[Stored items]
■ ■ ■ ■

Lemma step_keeps_names (e : Event) (w w' : World) (k : string) :
  step e w = Some w' ->
  In k (map fst (cache (this w))) -> In k (map fst (cache (this w'))).
Proof.
  assert (forall w0 w1, cacheVNode w0 = Some w1 ->
            In k (map fst (cache (this w0))) ->
            In k (map fst (cache (this w1)))) as Hadmit.
  { intros w0 w1. unfold cacheVNode.
    destruct (vnodeToCache (this w0)) as [l|];
      [|intros E; injection E as <-; auto].
    destruct (keyToCache (this w0)) as [k0|]; [|discriminate].
    destruct (VNode.componentInstance (heap w0 l)) as [i|]; [|discriminate].
    intros E Hin. injection E as <-. simpl.
    destruct (over_capacity (max (this w0)) (keys (this w0) ++ [k0]));
      [destruct (keys (this w0) ++ [k0]); simpl|simpl];
      repeat apply cache_set_keeps_names; exact Hin. }
  destruct e as [slot|l i| | |val|val|]; simpl.
  - pose proof (proj1 (render_cache slot w)) as Hr.
    destruct (render slot w) as [r w1]. simpl in Hr.
    intros E. injection E as <-. simpl. rewrite Hr. auto.
  - intros E. injection E as <-. auto.
  - unfold mounted. destruct (cacheVNode w) as [w1|] eqn:E; [|discriminate].
    intros H. injection H as <-. simpl. apply (Hadmit _ _ E).
  - apply Hadmit.
  - intros E. injection E as <-.
    destruct (watching (this w)); [|auto].
    exact (pruneCache_keeps_names (store_of (set_include val w)) _ _ k).
  - intros E. injection E as <-.
    destruct (watching (this w)); [|auto].
    exact (pruneCache_keeps_names (store_of (set_exclude val w)) _ _ k).
  - intros E. injection E as <-.
    refine (fold_keeps_names destroyed_step _ _ (store_of w) k).
    intros s0 k0 k' Hin. simpl. apply cache_set_keeps_names, Hin.
Qed.

(** X15: the cache object never loses a property.  Eviction writes
    [null] into the slot and keeps the property, so a key that was ever
    admitted stays an own property of the object for the rest of the
    component's life, and every later prune or teardown loop meets it
    again. *)
Theorem cache_properties_never_deleted :
  (forall s key current,
      In key (map fst (st_cache (pruneCacheEntry s key current)))
      /\ cache_get (st_cache (pruneCacheEntry s key current)) key = None
      /\ In key (own_keys (st_cache (pruneCacheEntry s key current))))
  /\ (forall evs w w' k,
         run evs w = Some w' ->
         In k (map fst (cache (this w))) ->
         In k (map fst (cache (this w')))).
Proof.
  split.
  - intros s key current. simpl.
    assert (In key (map fst (cache_set (st_cache s) key None))) as H
      by (apply cache_set_In; left; reflexivity).
    split; [exact H|]. split; [apply cache_get_set_same|].
    apply own_keys_In. exact H.
  - induction evs as [|e evs IH]; simpl; intros w w' k.
    + intros E. injection E as <-. auto.
    + destruct (step e w) as [w1|] eqn:E; [|discriminate].
      intros Hrun Hin. apply (IH _ _ _ Hrun).
      eapply step_keeps_names; eauto.
Qed.
(** *** Keeping the latest snapshot of each day *)

Lemma keepLatest_fold (l : list (Snapshot float)) :
  let dailySnapshots := foldl keepLatest [] l in
  NoDup dailySnapshots.*1
  ∧ (∀ date s, property date dailySnapshots = Some s → latestOfDay l date s)
  ∧ (∀ s, s ∈ l → is_Some (property (isoDate (snap_timestamp s)) dailySnapshots)).
Proof.
  cbv zeta. induction l as [|x l IH] using rev_ind.
  - simpl. split; [apply NoDup_nil_2|]. split; [done|]. by intros s ?%elem_of_nil.
  - rewrite foldl_snoc. destruct IH as (Hnodup & Hlatest & Hall).
    set (daily := foldl keepLatest [] l) in *.
    set (key := isoDate (snap_timestamp x)).
    assert (∀ date s, date ≠ key → latestOfDay l date s → latestOfDay (l ++ [x]) date s)
      as Hother.
    { intros date s Hne (Hin & Hdate & Hmax). split; [|split; [done|]].
      - apply elem_of_app. by left.
      - intros s' [Hs' | ->%list_elem_of_singleton]%elem_of_app Hs'date;
          [by apply Hmax|done]. }
    assert (∀ s, s ∈ l ++ [x] →
              is_Some (property (isoDate (snap_timestamp s)) (assign key x daily)))
      as Hall_assign.
    { intros s [Hs | ->%list_elem_of_singleton]%elem_of_app.
      - destruct (decide (key = isoDate (snap_timestamp s))) as [<-|Hne].
        + rewrite property_assign_eq. by eexists.
        + rewrite property_assign_ne by done. by apply Hall.
      - fold key. rewrite property_assign_eq. by eexists. }
    unfold keepLatest. fold key.
    destruct (property key daily) as [kept|] eqn:Hkept.
    + destruct (Hlatest _ _ Hkept) as (Hkin & Hkdate & Hkmax).
      destruct (Z.ltb_spec (snap_timestamp kept) (snap_timestamp x)) as [Hlt|Hge].
      * split; [by rewrite assign_keys, Hkept|]. split; [|done].
        intros date s. destruct (decide (key = date)) as [<-|Hne].
        -- rewrite property_assign_eq. intros [= <-]. split; [|split; [done|]].
           ++ apply elem_of_app. right. apply list_elem_of_here.
           ++ intros s' [Hs' | ->%list_elem_of_singleton]%elem_of_app Hs'date; [|lia].
              specialize (Hkmax s' Hs' Hs'date). lia.
        -- rewrite property_assign_ne by done. intros Hs. apply Hother; [done|].
           by apply Hlatest.
      * split; [done|]. split.
        -- intros date s Hs. destruct (decide (key = date)) as [<-|Hne].
           ++ rewrite Hkept in Hs. injection Hs as <-. split; [|split; [done|]].
              ** apply elem_of_app. by left.
              ** intros s' [Hs' | ->%list_elem_of_singleton]%elem_of_app Hs'date;
                   [by apply Hkmax|done].
           ++ apply Hother; [done|]. by apply Hlatest.
        -- intros s [Hs | ->%list_elem_of_singleton]%elem_of_app; [by apply Hall|].
           fold key. rewrite Hkept. by eexists.
    + apply property_None in Hkept as Hfresh.
      split; [rewrite assign_keys, Hkept|split; [|done]].
      * apply NoDup_app. split; [done|]. split; [|apply NoDup_singleton].
        by intros k Hk ->%list_elem_of_singleton.
      * intros date s. destruct (decide (key = date)) as [<-|Hne].
        -- rewrite property_assign_eq. intros [= <-]. split; [|split; [done|]].
           ++ apply elem_of_app. right. apply list_elem_of_here.
           ++ intros s' [Hs' | ->%list_elem_of_singleton]%elem_of_app Hs'date; [|lia].
              destruct (Hall s' Hs') as [kept Hsome]. rewrite Hs'date in Hsome.
              congruence.
        -- rewrite property_assign_ne by done. intros Hs. apply Hother; [done|].
           by apply Hlatest.
Qed.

■ ■ ■ ■

Exercise goal.
Each line from the start of the records through the line holding "destruct (vnodeToCache (this" must be returned exactly; nothing else belongs in the answer.

Output below.
Lemma step_keeps_names (e : Event) (w w' : World) (k : string) :
  step e w = Some w' ->
  In k (map fst (cache (this w))) -> In k (map fst (cache (this w'))).
Proof.
  assert (forall w0 w1, cacheVNode w0 = Some w1 ->
            In k (map fst (cache (this w0))) ->
            In k (map fst (cache (this w1)))) as Hadmit.
  { intros w0 w1. unfold cacheVNode.
    destruct (vnodeToCache (this w0)) as [l|];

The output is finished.